Stored items:
(** X16. Enrolment round trip.  An account without a second factor that runs
    the setup and then enables it with a code the authenticator accepts for
    the secret the setup returned, is asked for the second factor from then
    on: its next password login, the guards being passed, is answered with
    a challenge and no session. *)
Theorem totp_enrolment_round_trip (reqS reqE reqL : Request) (t1 t2 t3 : Z)
    (generated code email password : string) (u : User) (w : World) :
  requireAuth reqS t1 = Proceed (Some (u_id u)) ->
  requireAuth reqE t2 = Proceed (Some (u_id u)) ->
  user_by_id (u_id u) (users w) = Some u ->
  user_by_email (u_email u) (users w) = Some u ->
  u_totpEnabled u = false ->
  truthy generated = true ->
  EnableTotpSchema_parse reqE = Some code ->
  authenticator_verify code generated t2 = true ->
  LoginSchema_parse reqL = Some (email, password) ->
  trim (toLowerCase email) = u_email u ->
  bcrypt_compare password (u_passwordHash u) = true ->
  guards_verdict (getClientIp reqL) (u_email u) t3 w = Passed ->
  let '(o1, w1) := totp_setup reqS t1 generated w in
  let '(o2, w2) := totp_enable reqE t2 w1 in
  let '(o3, w3) := login reqL t3 w2 in
  o1 = account_ok (TotpSetupBody generated
                     (keyuri (u_email u) TOTP_ISSUER generated)
                     TOTP_ISSUER (u_email u)) None
  /\ o2 = account_ok (TotpEnabledBody true) None
  /\ o3 = Sent {| status := 200;
                  body := ChallengeBody (uuid (drawn w)) (t3 + CHALLENGE_WINDOW_MS)
                            (public_of u);
                  set_cookie := None |}
  /\ user_by_id (u_id u) (users w3)
     = Some (set_totpEnabled true (set_totpSecret (Some generated) u)).
Proof.
  intros HaS HaE Hid Hem Hoff Hg Hp Hv Hl Hn Hpw Hguards.
  rewrite (totp_setup_ok _ _ _ _ _ HaS Hid Hoff).
  set (f1 := fun x => set_totpEnabled false (set_totpSecret (Some generated) x)).
  set (w1 := set_users _ w).
  assert (Hid1 : user_by_id (u_id u) (users w1) = Some (f1 u)).
  { unfold w1. cbn [users set_users].
    rewrite (user_by_id_updated (u_id u) f1 _ u (fun _ => eq_refl) Hid).
    now rewrite String.eqb_refl. }
  rewrite (totp_enable_ok reqE t2 w1 (f1 u) code generated HaE Hp Hid1 eq_refl Hg Hv).
  change (u_id (f1 u)) with (u_id u).
  set (w2 := set_users _ _).
  assert (Hem2 : user_by_email (u_email u) (users w2)
                 = Some (set_totpEnabled true (f1 u))).
  { unfold w2, w1. cbn [users set_users add_event].
    rewrite !user_by_email_updated by reflexivity. rewrite Hem.
    cbn [option_map]. rewrite String.eqb_refl.
    change (u_id (f1 u)) with (u_id u). now rewrite String.eqb_refl. }
  assert (Hid2 : user_by_id (u_id u) (users w2)
                 = Some (set_totpEnabled true (f1 u))).
  { unfold w2. cbn [users set_users add_event].
    pose proof (user_by_id_updated (u_id u) (set_totpEnabled true) _ (f1 u)
                  (fun _ => eq_refl) Hid1) as H.
    change (u_id (f1 u)) with (u_id u) in H. rewrite H.
    now rewrite String.eqb_refl. }
  assert (Hg2 : guards_verdict (getClientIp reqL) (trim (toLowerCase email)) t3 w2
                = Passed).
  { rewrite Hn, <- Hguards. apply guards_verdict_ext; try reflexivity.
    unfold w2, w1. cbn [users set_users add_event].
    now rewrite !lockout_updated by reflexivity. }
  destruct (login_passed reqL t3 w2 email password Hl Hg2)
    as (w2' & -> & Hus & Hle & Hla & Hch & Hdr).
  rewrite Hn. rewrite <- Hus in Hem2, Hid2.
  destruct (credential_validation_second_factor (getClientIp reqL) (u_email u)
              password (h_user_agent reqL) t3 w2' _ Hem2 Hpw eq_refl)
    as (Hf & _ & _ & _ & Hus3 & _).
  { cbn. exact Hg. }
  destruct (credential_validation _ _ _ _ _ w2') as [o3 w3].
  cbn [fst snd] in *. subst o3. rewrite Hus3, Hdr.
  repeat split; auto.
Qed.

Description of the task: Wherever the word "assert" appears in a line of the records, count that line. Say how many there are, with no other words.

Exercise answer: 4